The COVID-19 pandemic dampened wine trade globally in 2020, the latest year for which data are available, as restaurants and bars remained closed for long periods.
Champagne was hit the hardest. Sales outside the EU of the famed French sparkling wine fell over 20 percent by volume to 66 million liters in 2020 from nearly 84 million liters the previous year.
That largely contributed to a 6 percent overall drop in EU exports of sparkling wines last year compared to 2019, the Eurostat data showed.
EU exports fell from a peak of 528 million liters in 2019 to 494 million liters in 2020—still nearly twice the level recorded in 2010.
Of the three main categories of sparkling wine exported from the EU, only champagne recorded a significant drop by volume.
Prosecco, which is by far the most exported, recorded sales outside the EU of 205 million liters in 2020, compared to nearly 207 million liters in 2019.
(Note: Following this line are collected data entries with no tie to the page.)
(** * SPI_Clock: a shallow embedding of the MAX6951 clock drivers

  The repository holds two programs that drive the same display board:

  - [SPI_Clock.c], the civil clock: a poll loop in [main] that reads the
    wall clock every 10 ms and rewrites the display when the tenth of a
    second changes;
  - [SPI_Sidereal.c], the sidereal clock: a timer callback
    [update_display] that converts the wall clock to local sidereal time,
    rewrites the display and re-arms an absolute one-shot timer through
    [schedule_timer].

  Integers of the C code are modelled as [Z], with the conversions to
  [unsigned char] and [unsigned int] written out as reductions modulo
  2^8 and 2^32, and C's truncating [/] and [%] as [Z.quot] and [Z.rem].
  The floating-point arithmetic of the sidereal conversion is modelled
  operation by operation, each result rounded to its format (module
  [Ieee]); the widths are those of gcc on x86-64 Linux: [int] has 32
  bits, [long] 64, and [long double] is the extended format of the x87.
  System calls are modelled by a small monad over an explicit
  environment that says which calls fail. *)

From Stdlib Require Import ZArith QArith Qround Qabs Qpower List String Ascii
  Bool Lia Lqa.
Import ListNotations.

Local Open Scope Z_scope.

(** ** C integer conversions *)

Module CInt.

(** Conversion to [unsigned char]. *)
Definition uchar (x : Z) : Z := x mod 2 ^ 8.

(** Conversion to [unsigned int]. *)
Definition uint (x : Z) : Z := x mod 2 ^ 32.

(** Conversion to [int] (two's complement, as gcc defines it). *)
Definition sint (x : Z) : Z := (x + 2 ^ 31) mod 2 ^ 32 - 2 ^ 31.

(** [#define _BV(n) (1 << n)] *)
Definition _BV (n : Z) : Z := Z.shiftl 1 n.

End CInt.
Export CInt.

(** ** Floating-point arithmetic

  The sidereal conversion computes in [long double], [double] and
  [float].  Every operation of IEEE 754 arithmetic gives the exact
  result rounded to the nearest value of its format, a tie going to the
  value whose last digit is even; a result beyond the largest value is
  an infinity, and below the smallest exponent the spacing of the
  values no longer shrinks.  A finite value is modelled by the rational
  number it denotes; the sign of a zero, which no comparison or
  conversion of the program observes, is left out.  The formats are
  those of gcc on x86-64 Linux: [float] is binary32, [double] is
  binary64, and [long double] is the extended format of the x87, with a
  significand of 64 bits. *)

Module Ieee.

Local Open Scope Q_scope.

(** The bits of the significand and the largest exponent. *)
Record format : Type := mk_format { prec : Z; emax : Z }.

Definition emin (f : format) : Z := (1 - emax f)%Z.

Definition binary32 : format := mk_format 24 127.
Definition binary64 : format := mk_format 53 1023.
Definition x87_extended : format := mk_format 64 16383.

Inductive fval : Type :=
| Finite (q : Q)
| Infinite (negative : bool)
| NaN.

Definition pow2 (e : Z) : Q := 2 ^ e.

(** The exponent of a positive value: [floor (log2 q)]. *)
Definition ilog2 (q : Q) : Z :=
  let e := (Z.log2 (Qnum q) - Z.log2 (Z.pos (Qden q)))%Z in
  if Qle_bool (pow2 e) q then e else (e - 1)%Z.

(** The nearest integer, a tie going to the even one. *)
Definition rne (m : Q) : Z :=
  let f := Qfloor m in
  match Qcompare (m - inject_Z f) (1 # 2) with
  | Lt => f
  | Gt => (f + 1)%Z
  | Eq => if Z.even f then f else (f + 1)%Z
  end.

(** The exponent of the last place of the values around [q]. *)
Definition quantum (f : format) (q : Q) : Z :=
  (Z.max (ilog2 (Qabs q)) (emin f) - prec f + 1)%Z.

(** [q] rounded to the nearest multiple of its last place. *)
Definition rounded (f : format) (q : Q) : Q :=
  if Qeq_bool q 0 then 0
  else inject_Z (rne (q / pow2 (quantum f q))) * pow2 (quantum f q).

Definition negative_Q (q : Q) : bool := negb (Qle_bool 0 q).

(** The value of the format the exact result [q] is delivered as. *)
Definition round (f : format) (q : Q) : fval :=
  let v := rounded f q in
  if Qle_bool (pow2 (emax f + 1)) (Qabs v)
  then Infinite (negative_Q q)
  else Finite (Qred v).

Definition opp (a : fval) : fval :=
  match a with
  | Finite q => Finite (- q)
  | Infinite s => Infinite (negb s)
  | NaN => NaN
  end.

Definition add (f : format) (a b : fval) : fval :=
  match a, b with
  | Finite x, Finite y => round f (x + y)
  | Finite _, Infinite s => Infinite s
  | Infinite s, Finite _ => Infinite s
  | Infinite s, Infinite t => if Bool.eqb s t then Infinite s else NaN
  | _, _ => NaN
  end.

Definition sub (f : format) (a b : fval) : fval := add f a (opp b).

Definition mul (f : format) (a b : fval) : fval :=
  match a, b with
  | Finite x, Finite y => round f (x * y)
  | Finite x, Infinite s | Infinite s, Finite x =>
      if Qeq_bool x 0 then NaN else Infinite (xorb s (negative_Q x))
  | Infinite s, Infinite t => Infinite (xorb s t)
  | _, _ => NaN
  end.

Definition div (f : format) (a b : fval) : fval :=
  match a, b with
  | Finite x, Finite y =>
      if Qeq_bool y 0
      then if Qeq_bool x 0 then NaN else Infinite (negative_Q x)
      else round f (x / y)
  | Finite _, Infinite _ => Finite 0
  | Infinite s, Finite y => Infinite (xorb s (negative_Q y))
  | _, _ => NaN
  end.

(** [a > b]; false when either is a NaN. *)
Definition gt (a b : fval) : bool :=
  match a, b with
  | Finite x, Finite y => negb (Qle_bool x y)
  | Finite _, Infinite s => s
  | Infinite s, Finite _ => negb s
  | Infinite s, Infinite t => negb s && t
  | _, _ => false
  end.

(** Whether two values are the same number or the same infinity. *)
Definition same (a b : fval) : bool :=
  match a, b with
  | Finite x, Finite y => Qeq_bool x y
  | Infinite s, Infinite t => Bool.eqb s t
  | _, _ => false
  end.

(** Conversion of an integer, and of a value of a wider format. *)
Definition of_Z (f : format) (z : Z) : fval := round f (inject_Z z).

Definition convert (f : format) (a : fval) : fval :=
  match a with
  | Finite q => round f q
  | _ => a
  end.

Definition truncate (q : Q) : Z := Z.quot (Qnum q) (Z.pos (Qden q)).
(** * paramico_ssh_shell: a shallow embedding of the SSH shell client

    The development follows [paramico_ssh_shell.py]:
    - [PyStr] models the three [str] builtins the module relies on
      ([str.strip], [str.splitlines], [str.join]) on sequences of
      Unicode code points, and the free function [parse_cmd_output];
    - [Runtime] is the small state-and-exception monad in which the
      methods run: the object the method mutates, the remote world
      (what paramiko will answer) and the tree of effects performed;
    - [SSHConnection] and [ShellInterface] are the two classes.  The
      console loop [ShellInterface.interact] reads standard input and is
      left out; [session] stands for the script's entry point. *)

From Stdlib Require Import List NArith ZArith QArith Bool Lia.
From Stdlib Require Import Strings.String Strings.Ascii Numbers.DecimalString.
Import ListNotations.
Close Scope Q_scope.

Set Implicit Arguments.

(* ===================================================================== *)
(** ** Python strings *)
(* ===================================================================== *)

Module PyStr.

(** A Python [str] is a sequence of Unicode code points. *)
Local Open Scope N_scope.

Definition codepoint := N.
Definition str := list codepoint.

(** ASCII literals of the source, as [str]. *)
Fixpoint lit (s : string) : str :=
  match s with
  | EmptyString => []
  | String a s' => N_of_ascii a :: lit s'
  end.

Definition LF : codepoint := 0x0A.
Definition CR : codepoint := 0x0D.

Definition between (lo hi c : codepoint) : bool := (lo <=? c) && (c <=? hi).

(** [str.isspace] on one code point: the characters [str.strip()]
    removes when called without argument. *)
Definition isspace (c : codepoint) : bool :=
  between 0x09 0x0D c || between 0x1C 0x20 c
  || (c =? 0x85) || (c =? 0xA0) || (c =? 0x1680)
  || between 0x2000 0x200A c
  || (c =? 0x2028) || (c =? 0x2029) || (c =? 0x202F)
  || (c =? 0x205F) || (c =? 0x3000).

(** The line boundaries of [str.splitlines]. *)
Definition is_linebreak (c : codepoint) : bool :=
  between 0x0A 0x0D c || between 0x1C 0x1E c
  || (c =? 0x85) || (c =? 0x2028) || (c =? 0x2029).

(** Truth value of a [str] in a condition: non-empty. *)
Definition truthy (s : str) : bool :=
  match s with [] => false | _ :: _ => true end.

(** [s.lstrip()], [s.rstrip()], [s.strip()]. *)
Fixpoint lstrip (s : str) : str :=
  match s with
  | [] => []
  | c :: s' => if isspace c then lstrip s' else s
  end.

Definition rstrip (s : str) : str := rev (lstrip (rev s)).

Definition strip (s : str) : str := rstrip (lstrip s).

(** [s.splitlines()].  [cur] is the line being scanned.  A boundary
    closes the current line (which may be empty); [\r\n] counts as one
    boundary; text after the last boundary is a line only when it is
    not empty. *)
Fixpoint splitlines_from (cur : str) (s : str) : list str :=
  match s with
  | [] => if truthy cur then [cur] else []
  | c :: rest =>
      if is_linebreak c then
        match rest with
        | c' :: rest' =>
            if ((c =? CR) && (c' =? LF))
            then cur :: splitlines_from [] rest'
            else cur :: splitlines_from [] rest
        | [] => cur :: splitlines_from [] rest
        end
      else splitlines_from (cur ++ [c]) rest
  end.

Definition splitlines (s : str) : list str := splitlines_from [] s.

(** [sep.join(items)]. *)
Fixpoint join (sep : str) (items : list str) : str :=
  match items with
  | [] => []
  | [x] => x
  | x :: rest => x ++ sep ++ join sep rest
  end.

(** [[line.strip() for line in output.splitlines() if line.strip()]] *)
Definition parse_cmd_output (output : str) : list str :=
  flat_map (fun line => if truthy (strip line) then [strip line] else [])
           (splitlines output).

(** Vocabulary of the statements. *)
Definition first_is_space (s : str) : bool :=
  match s with [] => false | c :: _ => isspace c end.

Definition last_is_space (s : str) : bool := first_is_space (rev s).

Definition blank (s : str) : bool := forallb isspace s.

(** An entry is clean when it is not empty and neither starts nor ends
    with whitespace. *)
Definition clean (s : str) : bool :=
  truthy s && negb (first_is_space s) && negb (last_is_space s).

(** No line boundary occurs in [s]. *)
Definition no_break (s : str) : bool :=
  forallb (fun c => negb (is_linebreak c)) s.

(** An entry that re-parsing leaves alone: not empty, free of line
    boundaries, and clean. *)
Definition settled (e : str) : bool :=
  truthy e && no_break e && clean e.

End PyStr.

Import PyStr.

(* ===================================================================== *)
(** ** The runtime: exceptions, the remote world, effects *)
(* ===================================================================== *)

Module Runtime.

(** Exception classes that occur.  [LibraryError] stands for any other
    class derived from [Exception] that paramiko or the socket layer
    raises ([AuthenticationException], [SSHException], [socket.timeout],
    ...).  Every exception of the model derives from [Exception], which
    is what the [except Exception] clauses of the source catch. *)
Inductive exn_class :=
  | ConnectionError
  | RuntimeError
  | AttributeError
  | ValueError
  | OverflowError
  | LibraryError (name : string).

(** An exception object; [exn_msg e] is [str(e)]. *)
Record exn := Exn { exn_cls : exn_class; exn_msg : str }.

(** The two paramiko objects the connection holds, by identity. *)
Inductive SSHClient := Client (id : nat).
Inductive Channel := Chan (id : nat).

(** A received payload, represented by the text that
    [.decode(errors='ignore')] yields for it. *)
Inductive bytes := Bytes (text : str).

Definition decode_ignore (b : bytes) : str :=
  match b with Bytes text => text end.

(** Calls into paramiko. *)
Inductive lib_call :=
  | NewSSHClient (c : SSHClient)
  | SetMissingHostKeyPolicy (c : SSHClient)
  | ClientConnect (c : SSHClient) (hostname : str) (port : Z)
                  (username password : str) (look_for_keys : bool)
  | InvokeShell (c : SSHClient)
  | ChannelSend (ch : Channel) (s : str)
  | ChannelRecvReady (ch : Channel) (answer : bool)
  | ChannelRecv (ch : Channel) (nbytes : Z)
  | ChannelClose (ch : Channel)
  | ClientClose (c : SSHClient).

Inductive method :=
  | M_connect | M_reconnect | M_flush_buffer | M_send_command | M_disconnect.

(** What an execution does, in order.  A method call made by the code
    appears as one [Call] node holding the effects of the callee and
    whether it returned normally ([true]) or raised ([false]). *)
#[warnings="-register-all"]
Inductive event :=
  | Lib (op : lib_call) (ok : bool)
  | Sleep (seconds : Q)
  | Print (line : str)
  | Call (m : method) (inner : list event) (ok : bool).

(** The remote side, as a finite script of what paramiko will do next.
    - [faults]: one entry per call that paramiko documents as raising
      ([SSHClient.connect], [invoke_shell], [Channel.send],
      [Channel.recv]); [Some e] makes that call raise [e]; past the end
      of the script calls succeed.  [close], [recv_ready], the
      constructor and the host-key policy setter do not raise.
    - [readies]: the successive answers of [Channel.recv_ready]; past
      the end the channel has nothing to read.
    - [chunks]: the successive payloads of [Channel.recv]; past the end
      the payload is empty.
    - [next_id]: identity of the next object created. *)
Record World := mkWorld {
  faults : list (option exn);
  readies : list bool;
  chunks : list bytes;
  next_id : nat
}.

Inductive result (A : Type) :=
  | Return (a : A)
  | Raise (e : exn).
Arguments Raise {A} e.

Definition returned {A} (r : result A) : bool :=
  match r with Return _ => true | Raise _ => false end.

(** Running a computation on object [self] in world [w]: its result,
    the object and the world afterwards (mutations survive a raise),
    and the effects performed. *)
Record Outcome (T A : Type) := mkOutcome {
  res : result A;
  obj : T;
  world : World;
  trace : list event
}.

Definition M (T A : Type) := T -> World -> Outcome T A.

Definition ret {T A} (a : A) : M T A :=
  fun self w => mkOutcome (Return a) self w [].

Definition raise {T A} (e : exn) : M T A :=
  fun self w => mkOutcome (Raise e) self w [].

Definition bind {T A B} (m : M T A) (k : A -> M T B) : M T B :=
  fun self w =>
    match m self w with
    | mkOutcome (Return a) self1 w1 t1 =>
        match k a self1 w1 with
        | mkOutcome r self2 w2 t2 => mkOutcome r self2 w2 (t1 ++ t2)
        end
    | mkOutcome (Raise e) self1 w1 t1 => mkOutcome (Raise e) self1 w1 t1
    end.

Declare Scope py_scope.
Delimit Scope py_scope with py.
Notation "x <- c ;; k" := (bind c (fun x => k))
  (at level 61, c at next level, right associativity) : py_scope.
Notation "c ;; k" := (bind c (fun _ => k))
  (at level 61, right associativity) : py_scope.
Local Open Scope py_scope.

(** [try: body  except Exception as e: handler e] *)
Definition try_except {T A} (body : M T A) (handler : exn -> M T A) : M T A :=
  fun self w =>
    match body self w with
    | mkOutcome (Return a) self1 w1 t1 => mkOutcome (Return a) self1 w1 t1
    | mkOutcome (Raise e) self1 w1 t1 =>
        match handler e self1 w1 with
        | mkOutcome r self2 w2 t2 => mkOutcome r self2 w2 (t1 ++ t2)
        end
    end.
Lemma detect_area_cutoff_witness :
  exists ps w',
    detect (Some 0%nat) (Sketch.holding Sketch.boundary_frame) = Ok (Some ps, w')
    /\ area_relative ps = cutoff.
Proof.
  refine (proj1 (proj2 (detect_area_cutoff (Sketch.holding Sketch.boundary_frame) 0%nat
                          Sketch.boundary_frame 0
                          [(0, 0); (30, 0); (30, 10); (0, 10)]
                          _ 1440 800 _ _ _)) _).
  - reflexivity.
  - vm_compute. reflexivity.
  - vm_compute. reflexivity.
  - vm_compute. reflexivity.
Defined.

Example detect_below_cutoff :
  exists w', detect (Some 0%nat) (Sketch.holding Sketch.below_frame) = Ok (None, w').
Proof. eexists. vm_compute. reflexivity. Qed.

(** C4. [detect] ranks the contours of the edge map by area and keeps the
    five first: when the areas are numbers, the ranked list followed by
    the contours left out is a rearrangement of the contours found, in
    descending order of area, and holds five contours or all of them. The
    first ranked contour whose approximation (accuracy 0.02 times its
    perimeter) has four vertices is the accepted outline: the search
    stops at it, it is the contour drawn on the working copy and the
    contour of a surface returned. When no ranked contour approximates to
    four vertices, [detect] returns nothing. *)
Theorem detect_candidate_selection {ty : ImageTypes} {cv : ImagePrimitives} (w : World) (l : loc)
    (img : Pixels) :
  heap w !! l = Some img ->
  let work := imutils_resize img 300 in
  let found := edge_contours work in
  let ranked := ranked_contours work in
  (Forall (fun c => F64.is_nan (contourArea c) = false) found ->
     exists others,
       ranked ++ others ≡ₚ found
       /\ length ranked = Nat.min 5 (length found)
       /\ descending contourArea (ranked ++ others))
  /\ (forall i c,
        ranked !! i = Some c ->
        length (approximate c) = 4%nat ->
        (forall j c', (j < i)%nat -> ranked !! j = Some c' ->
                      length (approximate c') <> 4%nat) ->
        find_surface_cnt ranked 0 = Some (Z.of_nat i, approximate c)
        /\ forall ps w',
             detect (Some l) w = Ok (Some ps, w') ->
             contour ps = approximate c
             /\ heap w' !! img_cnt ps
                = Some (drawContours work ranked (Z.of_nat i) (255, 180, 0) 2))
  /\ ((forall c, c ∈ ranked -> length (approximate c) <> 4%nat) ->
        detect (Some l) w = Ok (None, mkWorld (heap w ++ [img; work]) (screen w))).
Proof.
  intros Hl work found ranked. split; [|split].
  - apply ranked_contours_sorted.
  - intros i c Hi H4 Hbefore.
    pose proof (find_surface_cnt_first ranked i c 0 Hi H4 Hbefore) as Hfind.
    rewrite Z.add_0_l in Hfind. split; [exact Hfind|].
    intros ps w' Hrun.
    destruct (detect_returns w w' l img (Some ps) Hl Hrun)
      as [(_ & [=] & _) | (idx & c0 & m & wd & ht & Hfind' & _ & -> & Hacc)].
    fold work in Hfind'. fold ranked in Hfind'. rewrite Hfind in Hfind'.
    injection Hfind' as <- <-.
    destruct Hacc as [[_ [=]] | (_ & rg & _ & [= ->])]. simpl.
    split; [reflexivity|]. rewrite heap_new. reflexivity.
  - intros Hnone. rewrite (detect_unfold w l img Hl). cbv zeta.
    fold work. fold ranked. rewrite (find_surface_cnt_none ranked 0 Hnone). reflexivity.
Qed.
Cava, which is produced in Spain, bucked the trend by increasing its extra-EU exports by more than 10 percent to 58 million liters in 2020, getting closer to replacing champagne as the second most sold EU sparkling wine outside the 27-nation bloc.
Total champagne sales, including in the EU, fell 18 percent last year by volume, producers’ group CIVC has estimated.
Despite the drop in sales by volume, vintage champagnes have proven a lucrative draw for investors this year, outperforming all major financial market assets from Big Tech to bitcoin. Salon le Mesnil’s 2002 vintage surged more than 80 percent in value in 2021 on online platforms.